Tumor Microenvironment‐Responsive Nanoparticles Enhance IDO1 Blockade Immunotherapy by Remodeling Metabolic Immunosuppression

The clinical efficacy of immune checkpoint blockade (ICB) therapy is significantly compromised in the metabolically disordered tumor microenvironment (TME), posing a formidable challenge that cannot be ignored in current antitumor strategies.
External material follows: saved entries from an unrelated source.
(** The history after the positions below [p] were recorded: the table
    holds earlier positions under their hash, and the ring buffer holds the
    link of each of the last [MAX_HISTORY] positions. *)
Record hist_ok (p : Z) (h : history) : Prop := {
  ho_range : 0 ≤ p ≤ INVALID_OFS;
  ho_table : ∀ k v, hash_table h !! k = Some v → 0 ≤ v < p ∧ HASH src v = Ok k;
  ho_chain : ∀ q, 0 ≤ q < p → p ≤ q + 2048 →
    ∃ v, hash_chain h !! chain_slot q = Some v ∧ candidate q v;
}.

Lemma chain_slot_mod p : 0 ≤ p → chain_slot p = p mod 2048.
Proof. intros. unfold chain_slot. by apply (Z.land_ones p 11). Qed.

Lemma ht_get_candidate p h k :
  hist_ok p h → HASH src p = Ok k → candidate p (ht_get h k).
Proof.
  intros Hh Hk. unfold ht_get. destruct (hash_table h !! k) as [v|] eqn:E; simpl; [|by left].
  right. destruct (ho_table _ _ Hh _ _ E) as [? Hv]. by rewrite Hv, Hk.
Qed.

Lemma hist_ok_init : hist_ok 0 (History ∅ ∅).
Proof. split; [done|done|lia]. Qed.

Lemma record_pos_ok p h k :
  hist_ok p h → HASH src p = Ok k → p < INVALID_OFS →
  hist_ok (p + 1) (record_pos h k p).2 ∧ candidate p (record_pos h k p).1.
Proof.
  intros Hh Hk Hp. pose proof (ho_range _ _ Hh). split; [|by apply ht_get_candidate].
  unfold INVALID_OFS in *. split; simpl; [unfold INVALID_OFS; lia|..].
  - intros k' v. rewrite lookup_insert. case_decide as Hd; intros E.
    + injection E as <-. rewrite wrap_small by (simpl; lia). subst k'. split; [lia|done].
    + destruct (ho_table _ _ Hh _ _ E) as [? Hv]. split; [lia|done].
  - intros q Hq Hr. rewrite !chain_slot_mod, lookup_insert by lia.
    destruct (decide (p mod 2048 = q mod 2048)) as [Em|Em].
    + assert (q = p) as -> by dlia. exists (ht_get h k). split; [done|].
      by apply ht_get_candidate.
    + assert (q ≠ p) by (by intros ->). rewrite <- chain_slot_mod by lia.
      apply (ho_chain _ _ Hh); lia.
Qed.

Lemma record_rest_ok m p h :
  hist_ok p h → p + Z.of_nat m < n → p + Z.of_nat m ≤ INVALID_OFS →
  ∃ h', record_rest m h src p = Ok (h', p + Z.of_nat m) ∧ hist_ok (p + Z.of_nat m) h'.
Proof.
  revert p h. induction m as [|m IH]; intros p h Hh Hn Hp; cbn [record_rest].
  - exists h. rewrite Z.add_0_r. done.
  - pose proof (ho_range _ _ Hh).
    destruct (HASH_ok p) as (a & b & _ & _ & E & _); [lia..|]. rewrite E. run.
    destruct (record_pos_ok p h (a + 256 * b)) as [Hh' _]; [done|done|lia|].
    destruct (IH (p + 1) _ Hh') as (h' & -> & Hok); [lia..|].
    exists h'. replace (p + Z.of_nat (S m)) with (p + 1 + Z.of_nat m) by lia. done.
Qed.

(** [len] bytes at [o] and at [p] are the same. *)
Definition same (p o len : Z) : Prop :=
  ∀ k, 0 ≤ k < len → src !! Z.to_nat (p + k) = src !! Z.to_nat (o + k).

Lemma same_S p o len :
  0 ≤ len → same p o len → src !! Z.to_nat (len + p) = src !! Z.to_nat (len + o) →
  same p o (len + 1).
Proof.
  intros ? Hs H k Hk. destruct (decide (k = len)) as [->|]; [|apply Hs; lia].
  by rewrite (Z.add_comm p), (Z.add_comm o).
Qed.

Lemma mem_eq_ok m p q :
  0 ≤ p → p + Z.of_nat m ≤ n → 0 ≤ q → q + Z.of_nat m ≤ n →
  ∃ b, mem_eq src p q m = Ok b ∧ (b = true → same q p (Z.of_nat m)).
Proof.
  revert p q. induction m as [|m IH]; intros p q Hp Hpn Hq Hqn; cbn [mem_eq].
  - exists true. split; [done|]. intros _ k Hk. lia.
  - destruct (aread_lt src p) as (a & -> & Ha); [lia|].
    destruct (aread_lt src q) as (b & -> & Hb); [lia|]. run.
    destruct (Z.eqb_spec a b) as [->|]; [|by exists false].
    destruct (IH (p + 1) (q + 1)) as (r & -> & Hr); [lia..|].
    exists r. split; [done|]. intros Hrt k Hk. destruct (decide (k = 0)) as [->|].
    + by rewrite !Z.add_0_r, Ha, Hb.
    + specialize (Hr Hrt (k - 1)). rewrite <- !Z.add_assoc in Hr.
      replace (1 + (k - 1)) with k in Hr by lia. apply Hr. lia.
Qed.
Lemma update_common_next ht l p :
  ht_rep ht l → is_Some (table ht) → elems ht ≠ 0 → Z.testbit (common_mask ht) TOP = false → heap_ptr p →
  ht_rep (update_common ht p) l ∧ storable (update_common ht p) p.
Proof.
  intros Hr Ht He Hm Hp. pose proof Hr as [Ra Rb Rc Rd Re]. destruct Ht as [t Et].
  assert (∀ q, Z.land q (common_mask ht) = common_bits ht → heap_ptr q → storable (update_common ht p) q) as Hst.
  { intros q Hq Hh. unfold storable, update_common. destruct (Z.eqb_spec (elems ht) 0); [done|].
    cbn [common_mask common_bits]. split_and!; [done|bits|by rewrite Z.ldiff_spec, Hm]. }
  split.
  - unfold cells in Rb, Rc. rewrite Et in Rb, Rc.
    assert (cells (update_common ht p) = fix_cell (Z.lxor (common_bits ht) (Z.land p (common_mask ht)))
      (Z.land (common_bits ht) (Z.lxor (common_bits ht) (Z.land p (common_mask ht)))) <$> t) as Ecells.
    { unfold update_common, cells. destruct (Z.eqb_spec (elems ht) 0); [done|]. cbn [table]. by rewrite Et. }
    split.
    + rewrite Ra. unfold update_common. by destruct (_ =? 0).
    + intros x. rewrite Ecells. specialize (Rb x). apply aread_inv in Rb as [H0 Hx].
      apply aread_Ok; [done|]. rewrite list_lookup_fmap, Hx. cbn [fmap option_fmap option_map].
      f_equal. unfold fix_cell. rewrite (enc_valid _ _ Hr).
      destruct (at_ l x) as [| |q h] eqn:E; [done..|]. cbn [is_full].
      apply fix_cell_enc; [done..|]. by apply Rd in E as (_ & ? & _).
    + by rewrite Ecells, length_fmap.
    + intros x q h E. apply Rd in E as (? & ? & _). by apply Hst.
    + destruct Re as [Hm0 [Hp0 Hp1]]. unfold update_common. destruct (Z.eqb_spec (elems ht) 0); [done|].
      constructor; cbn [common_mask perfect_bit].
      * apply Z.ldiff_nonneg. by left.
      * split; [apply Z.ldiff_nonneg; by left|bits].
  - unfold storable, update_common. destruct (Z.eqb_spec (elems ht) 0); [done|].
    cbn [common_mask common_bits]. split_and!; [done|bits|by rewrite Z.ldiff_spec, Hm].
Qed.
In this study, TME-responsive nanoparticles (HMP1G NPs) loaded with 1-methyltryptophan (1-MT; an indoleamine 2,3-dioxygenase 1 [IDO1] inhibitor,) and S-nitrosoglutathione (GSNO; a nitric oxide donor) is developed to enhance the therapeutic efficacy of 1-MT-mediated ICB. The HMP1G NPs responded to H+ and glutathione in the TME, releasing Mn2+, GSNO, and 1-MT. The released Mn2+ catalyzed the production of abundant reactive oxygen species and nitric oxide from hydrogen peroxide and GSNO, and the generated nitric oxide, synergistically with 1-MT, inhibited the accumulation of kynurenine mediated by IDO1 in the tumor. Mechanistically, HMP1G NPs downregulated tumor cell-derived IDO1 via the aryl hydrocarbon receptor/signal transducer and activator of transcription 3/interleukin signaling axis to improve kynurenine/tryptophan metabolism and immunosuppression. In a murine breast cancer model, treatment with HMP1G NPs elicited effective antitumor immunity and enhanced survival outcomes. This study highlights a novel nano-platform that simultaneously improves metabolism and enhances ICB efficacy to achieve a new and efficient antitumor strategy.